### WHAT YOU HAVE TO DO
Top to bottom, give the entries again exactly as written.

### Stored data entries
Definition etok (c : ascii) : token := if c =c "A" then TAny else TChr c.
Definition etoks (l : list ascii) : list token := map etok l.
Definition segtoks (h : list ascii) (cs : list (list ascii)) : list token := etoks h ++ concat (map (fun c => TStar :: etoks c) cs).

(** The characters of a segment, and the segments that start with one of the
    mask. *)
Definition cchar (c : ascii) : Prop := c = "A"%char \/ (ToLower c = c /\ c <> NUL /\ c <> "A"%char /\ c <> "Z"%char).
Definition chunk_ok (c : list ascii) : Prop := Forall cchar c /\ match c with x :: _ => x <> "A"%char | [] => False end.

Lemma zsegs_app l1 l2 : zsegs (l1 ++ l2) = zsegs l1 ++ zsegs l2.
Proof. unfold zsegs. by rewrite map_app, concat_app. Qed.

Lemma zsegs_one c : zsegs [c] = "Z"%char :: c.
Proof. unfold zsegs. cbn [map concat]. by rewrite app_nil_r. Qed.

Lemma segtoks_app h l1 l2 : segtoks h (l1 ++ l2) = segtoks h l1 ++ concat (map (fun c => TStar :: etoks c) l2).
Proof. unfold segtoks. by rewrite map_app, concat_app, app_assoc. Qed.

Lemma mequiv_app us ts1 ts2 : mequiv ts1 ts2 -> mequiv (us ++ ts1) (us ++ ts2).
Proof. intros H. induction us as [|u us IH]; [done|]. cbn [app]. by rewrite IH. Qed.

Lemma ToLower_char : forall c, c <> NUL -> cchar (ToLower c) /\ ToLower c <> "A"%char.
Proof.
  intros c Hc. assert (H : forall c, c <> NUL -> ToLower (ToLower c) = ToLower c /\ ToLower c <> NUL /\ ToLower c <> "A"%char /\ ToLower c <> "Z"%char).
  { clear. all_chars. }
  destruct (H c Hc) as (H1 & H2 & H3 & H4). split; [by right|done].
Qed.

Lemma mequiv_chr c ts : mequiv (TChr (ToLower c) :: ts) (TChr c :: ts).
Proof.
  intros s. rewrite !matches_chr_inv. assert (H : ToLower (ToLower c) = ToLower c) by (revert c; all_chars). by setoid_rewrite H.
Qed.

(** The state of the loop with the segments [h] and [cs]. *)
Definition cstate_of (h : list ascii) (cs : list (list ascii)) (st : cstate) : Prop :=
  cs_b st = h ++ zsegs cs /\ cs_fs st = (match cs with [] => None | _ => Some (length h) end) /\
  cs_ls st = (match cs with [] => None | _ => Some (length (h ++ zsegs (removelast cs))) end) /\
  cs_cnt st = Z.of_nat (length (h ++ concat cs)) /\ Forall cchar h /\ Forall chunk_ok cs.

Definition pending (star : bool) : list token := if star then [TStar] else [].

(** Writing a character at the end of the last segment. *)
Definition push (x : ascii) (h : list ascii) (cs : list (list ascii)) : list ascii * list (list ascii) :=
  match cs with [] => (h ++ [x], []) | _ => (h, removelast cs ++ [default [] (last cs) ++ [x]]) end.

Lemma snoc_cases {A} (l : list A) : l = [] \/ exists l' x, l = l' ++ [x].
Proof. destruct l as [|x l _] using rev_ind; [by left|right; by exists l, x]. Qed.

Lemma push_snoc x h l c : push x h (l ++ [c]) = (h, l ++ [c ++ [x]]).
Proof. unfold push. destruct (l ++ [c]) eqn:E; [by destruct l|]. rewrite <- E. by rewrite removelast_last, last_snoc. Qed.

Lemma push_state x h cs st : cstate_of h cs st -> cchar x -> forall st',
  cs_b st' = cs_b st ++ [x] -> cs_fs st' = cs_fs st -> cs_ls st' = cs_ls st -> cs_cnt st' = (cs_cnt st + 1)%Z ->
  cstate_of (fst (push x h cs)) (snd (push x h cs)) st'.
Proof.
  intros (Hb & Hf & Hl & Hc & Hh & Hcs) Hx st' Eb Ef El Ec. unfold cstate_of. rewrite Eb, Ef, El, Ec, Hb, Hf, Hl, Hc.
  destruct (snoc_cases cs) as [->|(l & c & ->)]; cbn [push fst snd].
  - unfold zsegs. cbn [map concat]. rewrite !app_nil_r, length_app. cbn [length]. split_and!; try done; [lia|].
    apply Forall_app. split; [done|]. by apply Forall_singleton.
  - rewrite push_snoc. cbn [fst snd]. rewrite !removelast_last, !zsegs_app, !concat_app.
    assert (forall y, match l ++ [y : list ascii] with [] => None | _ => Some (length h) end = Some (length h)) as E1 by (intros y; by destruct l).
    assert (forall y v, match l ++ [y : list ascii] with [] => None | _ => Some v end = @Some nat v) as E2 by (intros y v; by destruct l).
    rewrite !E2, !zsegs_one. split_and!; try done.
    + rewrite <- !app_assoc. done.
    + cbn [concat]. rewrite !length_app. cbn [length]. lia.
    + apply Forall_app in Hcs as [H1 H2]. apply Forall_app. split; [done|]. rewrite Forall_singleton in *. destruct H2 as [H2 H3].
      split; [apply Forall_app; split; [done|by apply Forall_singleton]|by destruct c].
Qed.

Lemma push_toks x h cs ts : mequiv (segtoks (fst (push x h cs)) (snd (push x h cs)) ++ ts) (segtoks h cs ++ etok x :: ts).
Proof.
  destruct (snoc_cases cs) as [->|(l & c & ->)]; cbn [push fst snd].
  - unfold segtoks, etoks. cbn [map concat]. rewrite !app_nil_r, map_app, <- app_assoc. done.
  - rewrite push_snoc. cbn [fst snd]. rewrite !segtoks_app, <- !app_assoc. cbn [map concat]. rewrite !app_nil_r.
    unfold etoks. rewrite map_app. cbn [map app]. rewrite <- app_assoc. done.
Qed.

### WORKED SOLUTION
Definition etok (c : ascii) : token := if c =c "A" then TAny else TChr c.
Definition etoks (l : list ascii) : list token := map etok l.
Definition segtoks (h : list ascii) (cs : list (list ascii)) : list token := etoks h ++ concat (map (fun c => TStar :: etoks c) cs).

(** The characters of a segment, and the segments that start with one of the
    mask. *)
Definition cchar (c : ascii) : Prop := c = "A"%char \/ (ToLower c = c /\ c <> NUL /\ c <> "A"%char /\ c <> "Z"%char).
Definition chunk_ok (c : list ascii) : Prop := Forall cchar c /\ match c with x :: _ => x <> "A"%char | [] => False end.

Lemma zsegs_app l1 l2 : zsegs (l1 ++ l2) = zsegs l1 ++ zsegs l2.
Proof. unfold zsegs. by rewrite map_app, concat_app. Qed.

Lemma zsegs_one c : zsegs [c] = "Z"%char :: c.
Proof. unfold zsegs. cbn [map concat]. by rewrite app_nil_r. Qed.

Lemma segtoks_app h l1 l2 : segtoks h (l1 ++ l2) = segtoks h l1 ++ concat (map (fun c => TStar :: etoks c) l2).
Proof. unfold segtoks. by rewrite map_app, concat_app, app_assoc. Qed.

Lemma mequiv_app us ts1 ts2 : mequiv ts1 ts2 -> mequiv (us ++ ts1) (us ++ ts2).
Proof. intros H. induction us as [|u us IH]; [done|]. cbn [app]. by rewrite IH. Qed.

Lemma ToLower_char : forall c, c <> NUL -> cchar (ToLower c) /\ ToLower c <> "A"%char.
Proof.
  intros c Hc. assert (H : forall c, c <> NUL -> ToLower (ToLower c) = ToLower c /\ ToLower c <> NUL /\ ToLower c <> "A"%char /\ ToLower c <> "Z"%char).
  { clear. all_chars. }
  destruct (H c Hc) as (H1 & H2 & H3 & H4). split; [by right|done].
Qed.

Lemma mequiv_chr c ts : mequiv (TChr (ToLower c) :: ts) (TChr c :: ts).
Proof.
  intros s. rewrite !matches_chr_inv. assert (H : ToLower (ToLower c) = ToLower c) by (revert c; all_chars). by setoid_rewrite H.
Qed.

(** The state of the loop with the segments [h] and [cs]. *)
Definition cstate_of (h : list ascii) (cs : list (list ascii)) (st : cstate) : Prop :=
  cs_b st = h ++ zsegs cs /\ cs_fs st = (match cs with [] => None | _ => Some (length h) end) /\
  cs_ls st = (match cs with [] => None | _ => Some (length (h ++ zsegs (removelast cs))) end) /\
  cs_cnt st = Z.of_nat (length (h ++ concat cs)) /\ Forall cchar h /\ Forall chunk_ok cs.

Definition pending (star : bool) : list token := if star then [TStar] else [].

(** Writing a character at the end of the last segment. *)
Definition push (x : ascii) (h : list ascii) (cs : list (list ascii)) : list ascii * list (list ascii) :=
  match cs with [] => (h ++ [x], []) | _ => (h, removelast cs ++ [default [] (last cs) ++ [x]]) end.

Lemma snoc_cases {A} (l : list A) : l = [] \/ exists l' x, l = l' ++ [x].
Proof. destruct l as [|x l _] using rev_ind; [by left|right; by exists l, x]. Qed.

Lemma push_snoc x h l c : push x h (l ++ [c]) = (h, l ++ [c ++ [x]]).
Proof. unfold push. destruct (l ++ [c]) eqn:E; [by destruct l|]. rewrite <- E. by rewrite removelast_last, last_snoc. Qed.

Lemma push_state x h cs st : cstate_of h cs st -> cchar x -> forall st',
  cs_b st' = cs_b st ++ [x] -> cs_fs st' = cs_fs st -> cs_ls st' = cs_ls st -> cs_cnt st' = (cs_cnt st + 1)%Z ->
  cstate_of (fst (push x h cs)) (snd (push x h cs)) st'.
Proof.
  intros (Hb & Hf & Hl & Hc & Hh & Hcs) Hx st' Eb Ef El Ec. unfold cstate_of. rewrite Eb, Ef, El, Ec, Hb, Hf, Hl, Hc.
  destruct (snoc_cases cs) as [->|(l & c & ->)]; cbn [push fst snd].
  - unfold zsegs. cbn [map concat]. rewrite !app_nil_r, length_app. cbn [length]. split_and!; try done; [lia|].
    apply Forall_app. split; [done|]. by apply Forall_singleton.
  - rewrite push_snoc. cbn [fst snd]. rewrite !removelast_last, !zsegs_app, !concat_app.
    assert (forall y, match l ++ [y : list ascii] with [] => None | _ => Some (length h) end = Some (length h)) as E1 by (intros y; by destruct l).
    assert (forall y v, match l ++ [y : list ascii] with [] => None | _ => Some v end = @Some nat v) as E2 by (intros y v; by destruct l).
    rewrite !E2, !zsegs_one. split_and!; try done.
    + rewrite <- !app_assoc. done.
    + cbn [concat]. rewrite !length_app. cbn [length]. lia.
    + apply Forall_app in Hcs as [H1 H2]. apply Forall_app. split; [done|]. rewrite Forall_singleton in *. destruct H2 as [H2 H3].
      split; [apply Forall_app; split; [done|by apply Forall_singleton]|by destruct c].
Qed.

Lemma push_toks x h cs ts : mequiv (segtoks (fst (push x h cs)) (snd (push x h cs)) ++ ts) (segtoks h cs ++ etok x :: ts).
Proof.
  destruct (snoc_cases cs) as [->|(l & c & ->)]; cbn [push fst snd].
  - unfold segtoks, etoks. cbn [map concat]. rewrite !app_nil_r, map_app, <- app_assoc. done.
  - rewrite push_snoc. cbn [fst snd]. rewrite !segtoks_app, <- !app_assoc. cbn [map concat]. rewrite !app_nil_r.
    unfold etoks. rewrite map_app. cbn [map app]. rewrite <- app_assoc. done.
Qed.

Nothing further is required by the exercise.